The short checked skirts popularised by Jennifer Aniston in Friends – a show that can never be underestimated in its global influence on 90s style – have also been making a comeback, along with spaghetti-strap slip dresses and skater-girl floral prints with clumpy boots. Even Dr Martens have been returning to fashionable feet – on the catwalk for Rag & Bone, for instance, and worn by the likes of Alexa Chung.
Dungarees – long derided as one of the never-to-be-repeated excesses of the E generation – are also, surprisingly, back with a vengeance. Glamour magazine’s website boasts a parade of more than 70 stylish celebs sporting them, including Alexa Chung again, Rita Ora, Sarah Jessica Parker, Rihanna, Lily Allen, Keira Knightley and Cara Delevingne.
What will not return, I fear, are trends that are rooted in a specific place. With MTV and then the internet disseminating new looks rapidly, and high-street stores copying catwalk collections before the original looks have even gone on sale, little stays unique or local for long. It’s hard to imagine something such as the 1990 Madchester baggy look – forged on the football terraces and in sweaty nightclubs of Manchester and Liverpool and popularised by Happy Mondays and Stone Roses – staying local for long now.

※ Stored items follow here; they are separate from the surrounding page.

(* ===== verification/Application.v ===== *)
(** The start of the process ([sylar/application.h], [application.cc]): arguments,
    configuration, the pid file and the HTTP servers of the configuration.

    The program state is that of the environment, the configuration, the file system
    and what is printed; the servers start in the state of the connections. *)
From Stdlib Require Import Ascii.
From stdpp Require Import gmap strings.
From S2P Require Import Prelude Text Endian Address Yaml Lexical Util Env Config FdManager Hook Socket TcpServer.
From S2P Require HttpServer.

Local Open Scope string_scope.
Local Open Scope Z_scope.

(** ** The configuration of a server *)

Record HttpServerConf := mkHttpServerConf {
  address : list string;
  keepalive : Z;
  timeout : Z;
  name : string;
}.
Definition HttpServerConf_new : HttpServerConf := mkHttpServerConf [] 0 (1000 * 2 * 60) "".
Definition isValid (c : HttpServerConf) : bool := negb (bool_decide (address c = [])).
#[export] Instance HttpServerConf_eq_dec : EqDecision HttpServerConf.
Proof. solve_decision. Defined.
Definition conf_eq (a b : HttpServerConf) : bool := bool_decide (a = b).

(** [as<int>()] and a node from an [int] *)
Class YamlInt (Node : Type) := { as_int : Node → option Z; of_int : Z → Node }.

Section conf.
Context {Node : Type} `{Yaml Node, YamlInt Node}.

(** [node[key].as<T>(fallback)] *)
Definition field_or {A} (conv : Node → option A) (node : Node) (key : string) (fallback : A) : A :=
  default fallback (field node key ≫= conv).
(** [LexicalCast<std::string, HttpServerConf>]; a scalar has no members to ask for. *)
Definition conf_of_string (v : string) : option HttpServerConf :=
  node ← Load v;
  if IsScalar node then None
  else
    let keepalive := field_or as_int node "keepalive" (keepalive HttpServerConf_new) in
    let timeout := field_or as_int node "timeout" (timeout HttpServerConf_new) in
    let name := field_or as_string node "name" "" in
    address ← match field node "address" with Some a => mapM as_string (elements a) | None => Some [] end;
    Some (mkHttpServerConf address keepalive timeout name).
(** [LexicalCast<HttpServerConf, std::string>] *)
Definition conf_to_string (c : HttpServerConf) : option string :=
  let node := set_field "timeout" (of_int (timeout c))
    (set_field "keepalive" (of_int (keepalive c)) (set_field "name" (of_string (name c)) Null)) in
  Some (emit (foldl (λ node i, set_field "address" (push_back (of_string i) (default Null (field node "address"))) node)
    node (address c))).
Definition conf_cast : Cast HttpServerConf := mkCast conf_of_string conf_to_string.
(** The type of the variable "http_servers" *)
Definition confs_cast : Cast (list HttpServerConf) := vector_cast conf_cast.
End conf.

(** ** [init] and the pid file *)

Section application.
Context {FS : Type} `{FileSystem FS} {Node : Type} `{Yaml Node}.
Context {Ty : Type} {Val : Ty → Type} `{!Types Ty Val} {S : Type}.
(** The type of strings among the types of variables, the link to the executable and
    the modification times. *)
Context (TString : Ty) (string_of : Val TString → string) (exe : string) (st_mtime : string → FS → Z).

Record App := mkApp {
  a_env : Env.Env;
  a_conf : @Configs Ty Val S;
  a_files : FS;
  a_out : string;
}.
Definition on_env {A} (f : Env.Env → A * Env.Env) : M App A := λ s,
  let '(a, e) := f (a_env s) in Ok a (mkApp e (a_conf s) (a_files s) (a_out s)).
Definition on_conf {A} (m : M (@Configs Ty Val S) A) : M App A := λ s,
  let back c := mkApp (a_env s) c (a_files s) (a_out s) in
  match m (a_conf s) with
  | Ok a c => Ok a (back c)
  | Throw e c => Throw e (back c)
  | Abort => Abort
  | Undef u => Undef u
  end.
Definition on_files {A} (m : M FS A) : M App A := λ s,
  let back f := mkApp (a_env s) (a_conf s) f (a_out s) in
  match m (a_files s) with
  | Ok a f => Ok a (back f)
  | Throw e f => Throw e (back f)
  | Abort => Abort
  | Undef u => Undef u
  end.
Definition print_help : M App unit := modify (λ s, mkApp (a_env s) (a_conf s) (a_files s) (a_out s +:+ printHelp (a_env s))).

(** [Config::LoadFromConfDir(path)]: the files are found by [ListAllFile], to a depth
    of [fuel], and read. *)
Definition LoadFromConfDir (fuel : nat) (path : string) : M App unit :=
  absolute_path ← gets (λ s, getAbsolutePath path (a_env s));
  files ← on_files (ListAllFile fuel [] absolute_path ".yml");
  fs ← gets a_files;
  on_conf (Config.LoadFromConfDir fuel (map (λ f, (f, st_mtime f fs, read_file f fs ≫= Load)) files)).

(** [g_server_work_path->getValue()] and the like *)
Definition value_of (var : string) : M App string :=
  v ← on_conf (Lookup TString var);
  c ← deref v;
  mret (string_of (getValue c)).
Definition pidfile_path : M App string :=
  w ← value_of "server.work_path";
  p ← value_of "server.pid_file";
  mret (w +:+ "/" +:+ p).

(** [Application::init] *)
Definition init (fuel : nat) (argv : list string) : M App bool :=
  on_env (λ e, (tt, addHelp "s" "start with the terminal" e));;
  on_env (λ e, (tt, addHelp "d" "run as daemon" e));;
  on_env (λ e, (tt, addHelp "c" "conf path default: ./conf" e));;
  on_env (λ e, (tt, addHelp "p" "print help" e));;
  e ← gets a_env;
  match Env.init exe argv e with
  | None => undef OutOfBounds
  | Some (ok, e) =>
      on_env (λ _, (tt, e));;
      if negb ok || has "p" e then print_help;; mret false
      else if negb (has "s" e) && negb (has "d" e) then print_help;; mret false
      else
        LoadFromConfDir fuel (getAbsolutePath (Env.get "c" "conf" e) e);;
        pidfile ← pidfile_path;
        running ← on_files (IsRunningPidfile pidfile);
        if (running : bool) then mret false
        else
          work_path ← value_of "server.work_path";
          made ← on_files (Mkdir work_path);
          mret made
  end.
(** [Application::main] up to the IOManager: the pid file is written, and what runs
    then is [serve]; the result is the status of the process. *)
Definition main (pid : Z) (serve : M App unit) : M App Z :=
  pidfile ← pidfile_path;
  fs ← gets a_files;
  match write_file pidfile (show pid) fs with
  | None => mret 0
  | Some fs =>
      on_files (modify (λ _, fs));;
      serve;;
      mret 0
  end.
End application.

(** ** The servers *)

Section servers.
Context `{Host, Resolver, Kernel, Names} (t_hook_enable iom : bool) (read_timeout : Z).

Definition lifted {S A} (m : M unit A) : M S A := λ s,
  match m tt with Ok a _ => Ok a s | Throw e _ => Throw e s | Abort => Abort | Undef u => Undef u end.
(** The loop of [run_fiber] over the addresses of a configuration: the addresses of one
    text; a null pointer for one that is no IP address. *)
Definition resolve_one (a : string) : M unit (list (option Address)) :=
  match cut ":" a with
  | None => u ← UnixAddress_new a; mret [Some u]
  | Some (host, rest) =>
      let port := wrapu 16 (atoi (c_str rest)) in
      addr ← IPAddress_Create host port;
      match addr with
      | Some addr => mret [Some addr]
      | None =>
          result ← GetInterfaceAddresses host AF_INET;
          match result with
          | None => mret []
          | Some result => mret (map (λ x, if is_ip x.1 then Some (setPort port x.1) else None) result)
          end
      end
  end.
Fixpoint resolve_all (l : list string) : M unit (list (option Address)) :=
  match l with
  | [] => mret []
  | a :: l => x ← resolve_one a; y ← resolve_all l; mret (x ++ y)%list
  end.
(** [bind] takes the family of every address. *)
Fixpoint all_set {S} (l : list (option Address)) : M S (list Address) :=
  match l with
  | [] => mret []
  | o :: l => a ← deref o; r ← all_set l; mret (a :: r)
  end.

(** One turn of the loop of [run_fiber]: false when the process exits, with status 0. *)
Definition serve_conf (c : HttpServerConf) : M World bool :=
  addrs ← lifted (resolve_all (address c));
  addrs ← all_set addrs;
  '(ok, _) ← TcpServer.bind t_hook_enable iom addrs [];
  if negb ok then mret false
  else
    (if bool_decide (name c = "") then mret tt else update_srv (setName (name c)));;
    TcpServer.start;;
    mret true.

(** A started server: its HTTP part and the sockets, the members and the scheduled
    fibers of its TCP part. *)
Record server := mk_server {
  s_http : HttpServer.HttpServer;
  s_objs : gmap nat Socket;
  s_tcp : TcpServer;
  s_tasks : list accept_task;
}.
Definition server_of (c : HttpServerConf) (w : World) : server :=
  mk_server (HttpServer.HttpServer_new (negb (keepalive c =? 0))) (w_objs w) (w_srv w) (w_accept w).
(** The loop of [Application::run_fiber]: nothing when the process exits. *)
Fixpoint run_confs (confs : list HttpServerConf) (m_httpservers : list server) : M Process (option (list server)) :=
  match confs with
  | [] => mret (Some m_httpservers)
  | c :: confs => λ p,
      match serve_conf c (mkWorld p ∅ (TcpServer_new read_timeout) [] []) with
      | Ok true w => run_confs confs (m_httpservers ++ [server_of c w])%list (w_proc w)
      | Ok false w => Ok None (w_proc w)
      | Throw e w => Throw e (w_proc w)
      | Abort => Abort
      | Undef u => Undef u
      end
  end.
End servers.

Tokyo has always been my favourite city for people-watching, with plenty of outlandish trends rarely seen outside of Japan. Last year, I sat in cafe in the young and cool Harajuku shopping district watching teenagers walk by – dressed, disappointingly, pretty much like teenagers anywhere else in the world. From Beijing to Birmingham, Mumbai to Manchester, you’ll find the same stores in the high street and in the luxury shopping malls, and the same looks.
That makes evolving a personal style – and sticking with it – all the more important. There’s a moment in the first episode of This Is England ’90 when Lol is trying to decide whether to go to a Madchester night with her friends. She worries that there won’t be time to go home and get a clean shirt. Her friend Kelly says she has some old Fred Perry shirts that she never wears any more, just like the one Lol has on. So Lol borrows a clean one, and goes out with the others, all dressed up in their rave gear. She looks great.
- This is England ’90 starts starts Sunday 13 September at 9pm on Channel 4
This article was amended on 8 September. The “upcoming European football tournament” should have been “upcoming World Cup”.